Washington, D.C. -- Consumer spending in the United States slowed in August, impacted by falling incomes and sporadic hiring, according to a report released Friday by the Commerce Dept. The report came amid news that incomes unexpectedly dropped for the first time in almost two years.
Commerce Dept. figures showed that purchases edged up 0.2% after a 0.7% increase in July. However, a 0.2% increase in prices wiped out the slight spending gain. Incomes dipped 0.1%, the first decline since October 2009.
“Consumers right now have extremely low confidence,” Carl Riccadona, senior U.S. economist at Deutsche Bank Securities, told Bloomberg. “They have a sour assessment of economic conditions and they are facing a lot of uncertainty about future earnings and employment prospects, and because of that there is a degree of hesitancy with respect to big ticket purchases.”

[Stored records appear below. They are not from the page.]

(** * tex2beam: the LaTeX document model and the evaluation metrics

    A shallow embedding of the parts of [tex2beam] that build the document
    and presentation models ([tex2beam/utils.py],
    [tex2beam/classes/latex_base.py],
    [tex2beam/classes/latex_presentation.py]) and of the element matcher
    ([tex2beam/metrics/utils.py]), with the properties the specification
    states about them.

    Conventions.
    - A Python [str] is a [string]; a character is an [ascii] (code points
      below 256).
    - A Python [float] is idealised as a rational ([Q]); [round] is the
      round-half-even of the exact value.  The scores computed from the
      confusion matrix are the exception: they are double-precision
      numbers ([float], with the arithmetic of the machine).
    - A raised exception is a value [Raise e] of the [result] monad; a
      [try ... except Exception] block is [try_except].
    - The markup tree comes from an external parsing library; module
      [TexSoup] records the narrow interface the repository consumes. *)

From Stdlib Require Import String Ascii List ZArith QArith Lia Bool.
From Corelib Require PrimInt63 PrimFloat.
From stdpp Require Import base option list gmap sets strings sorting.

Import ListNotations.
Open Scope string_scope.
Open Scope list_scope.

(** ** Python built-ins on strings *)

Module Py.

(** [str.isspace] on one character: TAB..CR, FS..US and SPACE, NEL, NBSP. *)
Definition isspace (c : ascii) : bool :=
  let n := nat_of_ascii c in
  (Nat.leb 9 n && Nat.leb n 13) || (Nat.leb 28 n && Nat.leb n 32)
  || Nat.eqb n 133 || Nat.eqb n 160.

Definition newline : ascii := ascii_of_nat 10.
Definition nl : string := String newline EmptyString.

(** [s.split(sep)] for a one-character separator: never the empty list. *)
Fixpoint split_on (sep : ascii) (s : string) : list string :=
  match s with
  | EmptyString => [EmptyString]
  | String c s' =>
      if Ascii.eqb c sep then EmptyString :: split_on sep s'
      else match split_on sep s' with
           | [] => [String c EmptyString]
           | p :: ps => String c p :: ps
           end
  end.

(** [s.lstrip()], [s.rstrip()], [s.strip()]. *)
Fixpoint lstrip (s : string) : string :=
  match s with
  | EmptyString => EmptyString
  | String c s' => if isspace c then lstrip s' else s
  end.

Fixpoint rstrip (s : string) : string :=
  match s with
  | EmptyString => EmptyString
  | String c s' =>
      match rstrip s' with
      | EmptyString => if isspace c then EmptyString else String c EmptyString
      | r => String c r
      end
  end.

Definition strip (s : string) : string := rstrip (lstrip s).

(** [s.strip(chars)] for a one-character set. *)
Fixpoint lstrip_char (ch : ascii) (s : string) : string :=
  match s with
  | EmptyString => EmptyString
  | String c s' => if Ascii.eqb c ch then lstrip_char ch s' else s
  end.

Fixpoint rstrip_char (ch : ascii) (s : string) : string :=
  match s with
  | EmptyString => EmptyString
  | String c s' =>
      match rstrip_char ch s' with
      | EmptyString => if Ascii.eqb c ch then EmptyString else String c EmptyString
      | r => String c r
      end
  end.

Definition strip_char (ch : ascii) (s : string) : string :=
  rstrip_char ch (lstrip_char ch s).

(** [s.startswith(p)], [s.endswith(p)], [p in s]. *)
Definition startswith (p s : string) : bool := String.prefix p s.

Fixpoint contains (p s : string) : bool :=
  String.prefix p s
  || match s with
     | EmptyString => false
     | String _ s' => contains p s'
     end.

Fixpoint endswith (p s : string) : bool :=
  String.eqb p s
  || match s with
     | EmptyString => false
     | String _ s' => endswith p s'
     end.

(** [sep.join(parts)]. *)
Definition join (sep : string) (parts : list string) : string :=
  String.concat sep parts.

(** [s.replace("\n", "")]. *)
Fixpoint remove_char (ch : ascii) (s : string) : string :=
  match s with
  | EmptyString => EmptyString
  | String c s' =>
      if Ascii.eqb c ch then remove_char ch s' else String c (remove_char ch s')
  end.

(** [s.split()]: the maximal runs of non-whitespace characters.  [cur] holds
    the word being read, reversed. *)
Definition flush_word (cur : list ascii) : list string :=
  match cur with
  | [] => []
  | _ => [string_of_list_ascii (rev cur)]
  end.

Fixpoint split_ws_aux (cur : list ascii) (s : string) : list string :=
  match s with
  | EmptyString => flush_word cur
  | String c s' =>
      if isspace c then flush_word cur ++ split_ws_aux [] s'
      else split_ws_aux (c :: cur) s'
  end.

Definition split (s : string) : list string := split_ws_aux [] s.

(** [re.sub(r" +", " ", s)]: every maximal run of spaces becomes one space.
    [in_run] tells that the previous character was a space of the run
    already replaced. *)
Fixpoint re_sub_spaces_aux (in_run : bool) (s : string) : string :=
  match s with
  | EmptyString => EmptyString
  | String c s' =>
      if Ascii.eqb c " " then
        if in_run then re_sub_spaces_aux true s'
        else String " " (re_sub_spaces_aux true s')
      else String c (re_sub_spaces_aux false s')
  end.

Definition re_sub_spaces (s : string) : string := re_sub_spaces_aux false s.

(** Truthiness of a [str], and of an optional one ([None] is falsy). *)
Definition truthy (s : string) : bool := negb (String.eqb s "").

Definition truthy_opt (o : option string) : bool :=
  match o with Some s => truthy s | None => false end.

(** [str(x)] for [x] a [str] or [None]. *)
Definition str_opt (o : option string) : string :=
  match o with Some s => s | None => "None" end.

(** [x in xs] for a list of strings. *)
Definition mem (x : string) (xs : list string) : bool :=
  existsb (String.eqb x) xs.

(** [os.path.dirname] and the two-argument [os.path.join] (POSIX). *)
Fixpoint head_of_path (p : string) : option string :=
  match p with
  | EmptyString => None
  | String c p' =>
      match head_of_path p' with
      | Some d => Some (String c d)
      | None => if Ascii.eqb c "/" then Some (String c EmptyString) else None
      end
  end.

Definition os_path_dirname (p : string) : string :=
  match head_of_path p with
  | None => ""
  | Some hd =>
      if String.eqb (lstrip_char "/" hd) "" then hd else rstrip_char "/" hd
  end.

Definition os_path_join (a b : string) : string :=
  if startswith "/" b then b
  else if String.eqb a "" || endswith "/" a then a +:+ b
  else a +:+ "/" +:+ b.

(** [s.strip(chars)] for a set of characters given as a string. *)
Fixpoint in_chars (c : ascii) (chars : string) : bool :=
  match chars with
  | EmptyString => false
  | String c' chars' => Ascii.eqb c c' || in_chars c chars'
  end.

Fixpoint lstrip_chars (chars s : string) : string :=
  match s with
  | EmptyString => EmptyString
  | String c s' => if in_chars c chars then lstrip_chars chars s' else s
  end.

Fixpoint rstrip_chars (chars s : string) : string :=
  match s with
  | EmptyString => EmptyString
  | String c s' =>
      match rstrip_chars chars s' with
      | EmptyString =>
          if in_chars c chars then EmptyString else String c EmptyString
      | r => String c r
      end
  end.

Definition strip_chars (chars s : string) : string :=
  rstrip_chars chars (lstrip_chars chars s).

The median estimate of 81 economists surveyed by Bloomberg News called for a 0.2% increase in nominal sales. Projections ranged from decreases of 0.2% to increases of 0.4%. The Commerce Department revised the July spending figure from a previously reported 0.8% gain.
In related news, the Thomson Reuters/University of Michigan final index of consumer sentiment climbed to 59.4 in September, higher than forecast, from 55.7 in August.